В Казань мы приехали поздно вечером совсем измученными, так как нам не приходилось раздеваться в виду холода в вагоне и отсутствия постельного белья. Со станции мы сначала направились в лучшую гостинницу, но когда вошли в отведенную нам комнату, то решили, что в ней нельзя оставаться, так как она была не натоплена, а некоторые стекла в окнах были разбиты. Поэтому я решил, несмотря на позднее время, поехать в заводскую контору и там переночевать, расчитывая, что она будет по крайней мере натоплена. Мои предположения оправдались. Контора помещалась в здании, в котором были также и жилые помещения для служащих. На наше счастье одна большая комната была свободна; из нея несколько дней тому назад выехали жильцы. Но она была полна сору и без мебели. Я попросил достать щетку, и мы первым делом занялись уборкой и проветриванием. Окончив это занятие, мы стали разыскивать кровати; с большим трудом нам удалось найти только одну железную кровать, не только без матраца, но и без досок. Инженер Машкелейсон заявил, что он будет спать на полу. На мое счастье, в канцелярии нашелся толстый картон, который мог заменить доски. Постелив картон, я отлично выспался, укрывшись великолепным романовским барашковым полушубком, который был неиз-ным моим спутником за годы революции, — с 1917 до 1921. Он был особенно хорош тем, что вшам и другим насекомым было очень затруднительно заползать ко мне.
На другой день заводское начальство соблаговолило дать нам два тюфяка, набитых сеном, но второй кровати так и не нашлось. Что же касается питания, то с ним в Казани дело тогда обстояло много лучше, чем в столицах; рынки в Татарской республике были открыты, и крестьяне привозили в город свои излишки для обмена на необходимые им товары. Мы провели несколько дней на заводе, сделали полный экзамен всем производствам, которые часто останавливались за недостатком сырья. Попутно было нами в подробности осмотрено отвердение растительных жиров, которое было установлено Крестовниковыми еще до войны, при чем их способ несколько отличался от способа, принятого на заводах Салолина и Саломас (последний был на Кавказе около Екатеринодара). Персонал заводоуправления состоял большей частью из старых служащих, и они нам сказали, что многие инженеры и техники по приказанию белых должны были уйти с ними.

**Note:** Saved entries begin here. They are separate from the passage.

Lemma sort_stage_completes_witness :
  let b0 := mkQBox [5 # 1; 0 # 1] [6 # 1; 1 # 1] in
  let b1 := mkQBox [0 # 1; 0 # 1] [1 # 1; 1 # 1] in
  let mem := mkMemory [b0; b1] b0 (allocate 0 b0 0) in
  exists leafs mcodes leaf_aabbs,
    sort_stage interleave 7 b0 2 (1 # 1) mem
      = Ok (mkMemory (boxes mem)
              (fold_left addBox
                 (map (scale (1 # 1)) (firstn (Z.to_nat 2) (boxes mem)))
                 emptyBox)
              (mkRadixTree 2 (2 - 1)
                 (m_left_children (allocate 7 b0 2))
                 (m_right_children (allocate 7 b0 2))
                 (m_parents (allocate 7 b0 2))
                 (m_inner_aabbs (allocate 7 b0 2))
                 leafs mcodes leaf_aabbs)) /\
    alen mcodes = 2 /\ is_sorted mcodes = true /\
    all_uint32 mcodes = true /\
    Permutation leafs (iota (Z.to_nat 2)) /\
    alen leaf_aabbs = 2 /\
    forall p, 0 <= p < 2 ->
      exists ix b,
        aget leafs p = Ok ix /\ 0 <= ix < 2 /\
        aget (boxes mem) ix = Ok b /\
        aget leaf_aabbs p = Ok (scale (1 # 1) b).
Proof.
  intros b0 b1 mem.
  apply (sort_stage_completes interleave 7 b0 2 (1 # 1) mem).
  unfold alen; simpl; lia.
Defined.
(* ================================================================== *)
(** * propagate_aabbs: what it starts from and what it leaves alone *)

(** X23.  On links that form a binary tree [propagate_aabbs] first resets
    every inner box, so its result does not depend on what the inner boxes
    held before; it returns the record it was given with the inner boxes
    replaced and every other field as it was. *)
Theorem propagate_aabbs_resets {Box : Type} `{BoundingBox Box} (fuel : nat)
  (data : RadixTree Box) (inner' : list Box) (t : shape) :
  let inner_size := m_inner_size data in
  let k := mkLinks (m_left_children data) (m_right_children data)
             (m_parents data) in
  realizes inner_size k (-1) t ->
  leaves t = iota (Z.to_nat (inner_size + 1)) ->
  NoDup (internals t) ->
  alen (m_inner_aabbs data) = inner_size ->
  alen inner' = inner_size ->
  alen (m_leaf_aabbs data) = inner_size + 1 ->
  m_size data = inner_size + 1 ->
  (height t < fuel)%nat ->
  exists boxes',
    alen boxes' = inner_size /\
    propagate_aabbs fuel data
      = Ok (mkRadixTree (m_size data) inner_size (m_left_children data)
              (m_right_children data) (m_parents data) boxes'
              (m_leafs data) (m_mcodes data) (m_leaf_aabbs data)) /\
    propagate_aabbs fuel
      (mkRadixTree (m_size data) inner_size (m_left_children data)
         (m_right_children data) (m_parents data) inner'
         (m_leafs data) (m_mcodes data) (m_leaf_aabbs data))
      = Ok (mkRadixTree (m_size data) inner_size (m_left_children data)
              (m_right_children data) (m_parents data) boxes'
              (m_leafs data) (m_mcodes data) (m_leaf_aabbs data)).
Proof.
  intros inner_size k Hreal Hleaves Hnodup Hinner Hinner' Hleaf Hsize Hfuel.
  set (data' := mkRadixTree (m_size data) inner_size (m_left_children data)
                  (m_right_children data) (m_parents data) inner'
                  (m_leafs data) (m_mcodes data) (m_leaf_aabbs data)).
  pose proof (propagate_trace_finish data t Hreal Hleaves Hnodup Hinner Hleaf
                fuel Hfuel Hsize) as E1.
  pose proof (propagate_trace_finish data' t Hreal Hleaves Hnodup Hinner'
                Hleaf fuel Hfuel Hsize) as E2.
  cbn [data' m_inner_aabbs m_leaf_aabbs m_inner_size] in E2.
  fold inner_size in E1, E2.
  assert (Hl : length inner' = length (m_inner_aabbs data))
    by (unfold alen in *; lia).
  rewrite Hl in E2.
  set (st := finish (m_leaf_aabbs data) t _) in E1, E2.
  exists (inner_aabbs st). split.
  { unfold st.
    destruct (finish_lengths (m_leaf_aabbs data) t
                (mkPropagation
                   (map (fun _ : Z => emptyBox)
                        (iota (length (m_inner_aabbs data))))
                   (repeat 0 (Z.to_nat inner_size)) [] [])) as [_ Hb].
    rewrite Hb. cbn [inner_aabbs]. unfold alen.
    rewrite length_map, iota_length. exact Hinner. }
  unfold propagate_aabbs. rewrite E1, E2. split; reflexivity.
Qed.

Lemma propagate_aabbs_resets_witness :
  let b01 := mkQBox [0 # 1] [1 # 1] in
  let b23 := mkQBox [2 # 1] [3 # 1] in
  let b56 := mkQBox [5 # 1] [6 # 1] in
  let data :=
    mkRadixTree 3 2 [1; 2] [4; 3] [-1; 0; 1; 1; 0] [b56; b56] [0; 1; 2]
      [1; 2; 4] [b01; b23; b56] in
  exists boxes',
    alen boxes' = 2 /\
    propagate_aabbs 3 data
      = Ok (mkRadixTree 3 2 [1; 2] [4; 3] [-1; 0; 1; 1; 0] boxes'
              [0; 1; 2] [1; 2; 4] [b01; b23; b56]) /\
    propagate_aabbs 3
      (mkRadixTree 3 2 [1; 2] [4; 3] [-1; 0; 1; 1; 0] [b01; b23]
         [0; 1; 2] [1; 2; 4] [b01; b23; b56])
      = Ok (mkRadixTree 3 2 [1; 2] [4; 3] [-1; 0; 1; 1; 0] boxes'
              [0; 1; 2] [1; 2; 4] [b01; b23; b56]).
Proof.
  intros b01 b23 b56 data.
  apply (propagate_aabbs_resets 3 data [b01; b23]
           (Node 0 (Node 1 (Leaf 0) (Leaf 1)) (Leaf 2))).
  - cbn. repeat split; try lia; reflexivity.
  - reflexivity.
  - cbn. constructor; [intros [E|[]]; discriminate|].
    constructor; [intros []|constructor].
  - reflexivity.
  - reflexivity.
  - reflexivity.
  - reflexivity.
  - cbn. lia.
Defined.
(** X5: an exception raised by the transport comes out of each of the
    four methods as it is: nothing is caught or replaced. *)
Theorem transport_exception_propagates (w : Env) (e : exn) (tr : Trace) :
  (forall l, l <> [] -> send w (multi_price_request w l) = Err e ->
             fst (BirdEyeClient.fetch_prices w l tr) = Err e) /\
  (forall a, is_solana_address w a = true -> send w (overview_request w a) = Err e ->
             fst (BirdEyeClient.fetch_token_overview w a tr) = Err e) /\
  (forall a, acceptable w a -> send w (single_request a) = Err e ->
             fst (DexScreenerClient.fetch_token_overview w a tr) = Err e) /\
  (forall l, l <> [] -> Forall (acceptable w) l -> send w (bulk_request l) = Err e ->
             fst (DexScreenerClient.fetch_prices_dex w l tr) = Err e).
Proof.
  repeat split.
  - intros l Hne Hs. rewrite fetch_prices_steps by exact Hne.
    cbn [fst]. rewrite Hs. reflexivity.
  - intros a Hv Hs. rewrite birdeye_overview_steps by exact Hv.
    cbn [fst]. rewrite Hs. reflexivity.
  - intros a Ha Hs. rewrite dex_overview_steps.
    destruct (validate_address_spec w a) as [[_ ->]|[Hn _]]; [|contradiction].
    cbn [fst]. rewrite Hs. reflexivity.
  - intros l Hne Hall Hs. rewrite fetch_prices_dex_steps.
    destruct l as [|a l]; [congruence|].
    unfold DexScreenerClient._validate_token_addresses.
    rewrite (validate_each_all w _ Hall).
    cbn [fst]. rewrite Hs. reflexivity.
Qed.

Lemma transport_exception_propagates_witness :
  fst (DexScreenerClient.fetch_token_overview (sample_env (Err RequestException)) WSOL [])
  = Err RequestException.
Proof.
  apply (transport_exception_propagates (sample_env (Err RequestException))
                                        RequestException []).
  - split; [discriminate | reflexivity].
  - reflexivity.
Defined.

(** X6: a response with status 200 whose body is not JSON makes each of
    the four methods raise the decoding error of [response.json()]. *)
Theorem undecodable_body_raises_JSONDecodeError (w : Env) (tr : Trace) :
  (forall l, l <> [] -> send w (multi_price_request w l) = Ok (mkResponse 200 None) ->
             fst (BirdEyeClient.fetch_prices w l tr) = Err JSONDecodeError) /\
  (forall a, is_solana_address w a = true ->
             send w (overview_request w a) = Ok (mkResponse 200 None) ->
             fst (BirdEyeClient.fetch_token_overview w a tr) = Err JSONDecodeError) /\
  (forall a, acceptable w a -> send w (single_request a) = Ok (mkResponse 200 None) ->
             fst (DexScreenerClient.fetch_token_overview w a tr) = Err JSONDecodeError) /\
  (forall l, l <> [] -> Forall (acceptable w) l ->
             send w (bulk_request l) = Ok (mkResponse 200 None) ->
             fst (DexScreenerClient.fetch_prices_dex w l tr) = Err JSONDecodeError).
Proof.
  repeat split.
  - intros l Hne Hs. rewrite fetch_prices_steps by exact Hne.
    cbn [fst]. rewrite Hs. reflexivity.
  - intros a Hv Hs. rewrite birdeye_overview_steps by exact Hv.
    cbn [fst]. rewrite Hs. reflexivity.
  - intros a Ha Hs. rewrite dex_overview_steps.
    destruct (validate_address_spec w a) as [[_ ->]|[Hn _]]; [|contradiction].
    cbn [fst]. rewrite Hs. reflexivity.
  - intros l Hne Hall Hs. rewrite fetch_prices_dex_steps.
    destruct l as [|a l]; [congruence|].
    unfold DexScreenerClient._validate_token_addresses.
    rewrite (validate_each_all w _ Hall).
    cbn [fst]. rewrite Hs. reflexivity.
Qed.

Lemma undecodable_body_raises_JSONDecodeError_witness :
  fst (BirdEyeClient.fetch_prices (sample_env (Ok (mkResponse 200 None))) ["TOKEN1"] [])
  = Err JSONDecodeError.
Proof.
  apply (undecodable_body_raises_JSONDecodeError (sample_env (Ok (mkResponse 200 None))) []).
  - discriminate.
  - reflexivity.
Defined.

(** X7: [_validate_token_addresses] lets a list through exactly when it
    is not empty and every address in it is non-empty and passes the
    address check. *)
Theorem validate_token_addresses_iff (w : Env) (token_addresses : list string) :
  DexScreenerClient._validate_token_addresses w token_addresses = Ok tt <->
  token_addresses <> [] /\ Forall (acceptable w) token_addresses.
Proof. apply validate_token_addresses_iff_aux. Qed.

(** X8: [fetch_prices_dex] reports the first address of the list that is
    empty or fails the address check, whatever follows it:
    [NoPositionsError] for an empty string, [InvalidSolanaAddress] naming
    the address otherwise; no request is sent. *)
Theorem fetch_prices_dex_reports_first_bad_address
        (w : Env) (good rest : list string) (bad : string) (tr : Trace) :
  Forall (acceptable w) good -> ~ acceptable w bad ->
  DexScreenerClient.fetch_prices_dex w (good ++ bad :: rest)%list tr
  = (Err (if String.eqb bad "" then NoPositionsError else InvalidSolanaAddress bad), tr).
Proof.
  intros Hgood Hbad. rewrite fetch_prices_dex_steps.
  assert (Hv : DexScreenerClient._validate_token_addresses w (good ++ bad :: rest)%list
               = Err (rejection bad)).
  { unfold DexScreenerClient._validate_token_addresses.
    rewrite <- (validate_each_first w good rest bad Hgood Hbad).
    destruct good; reflexivity. }
  rewrite Hv. reflexivity.
Qed.

Lemma fetch_prices_dex_reports_first_bad_address_witness :
  DexScreenerClient.fetch_prices_dex (sample_env (Err RequestException))
    ([WSOL] ++ "not-an-address" :: [""; USDC])%list []
  = (Err (InvalidSolanaAddress "not-an-address"), []).
Proof.
  apply (fetch_prices_dex_reports_first_bad_address
           (sample_env (Err RequestException)) [WSOL] [""; USDC] "not-an-address" []).
  - repeat constructor; discriminate.
  - intros [_ H]. vm_compute in H. discriminate H.
Defined.

(* ===================================================================== *)
(** * The pair list of the second provider *)
(* ===================================================================== *)

Lemma dex_decode_200 (data : json) : dex_decode (mkResponse 200 (Some data)) = Ok data.
Proof. reflexivity. Qed.

Lemma fetch_prices_dex_on_data (w : Env) (l : list string) (tr : Trace) (data : json) :
  l <> [] -> Forall (acceptable w) l ->
  send w (bulk_request l) = Ok (mkResponse 200 (Some data)) ->
  DexScreenerClient.fetch_prices_dex w l tr
  = (DexScreenerClient.prices_of_data w data, (tr ++ [bulk_request l])%list).
Proof.
  intros Hne Hall Hs. rewrite fetch_prices_dex_steps.
  rewrite (proj2 (validate_token_addresses_iff_aux w l) (conj Hne Hall)).
  rewrite Hs. cbn [rbind]. rewrite dex_decode_200. reflexivity.
Qed.

Lemma dex_overview_on_data (w : Env) (a : string) (tr : Trace) (data : json) :
  acceptable w a ->
  send w (single_request a) = Ok (mkResponse 200 (Some data)) ->
  DexScreenerClient.fetch_token_overview w a tr
  = (DexScreenerClient.overview_of_data w data, (tr ++ [single_request a])%list).
Proof.
  intros Ha Hs. rewrite dex_overview_steps.
  destruct (validate_address_spec w a) as [[_ ->]|[Hn _]]; [|contradiction].
  rewrite Hs. cbn [rbind]. rewrite dex_decode_200. reflexivity.
Qed.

Во время моёго пребывания в Казани я свиделся с проф. Казанского Университета Арбузовым, который жаловался мне на тяжелое положение, создавшееся в Университете, и на невозможность продолжать научные исследования вследствие недостатка средств и невозможности достать необходимые препараты и аппараты из заграницы за неимением валюты.
Обратный путь нам пришлось совершать не в спальном, а в так называемом «штабном вагоне», который представлял из себя вагон третьего класса с нарами в три этажа. Мы взяли места на нижних нарах. Так как по дороге было много больных сыпным тифом, то мне приходилось быть очень осторожным, ибо я еще не имел этой болезни; Машкелейсон уже перенес тиф, и потому ему не надо было принимать никаких предосторожностей. Я имел с собой бутылку с ксилолом, которым я опрыскивал те места, где мне приходилось сидеть или лежать; кроме того я обвязал руки, ноги и шею лентами, пропитанными черной ртутной мазью’ при прикосновении к такой ленте насекомые погибали.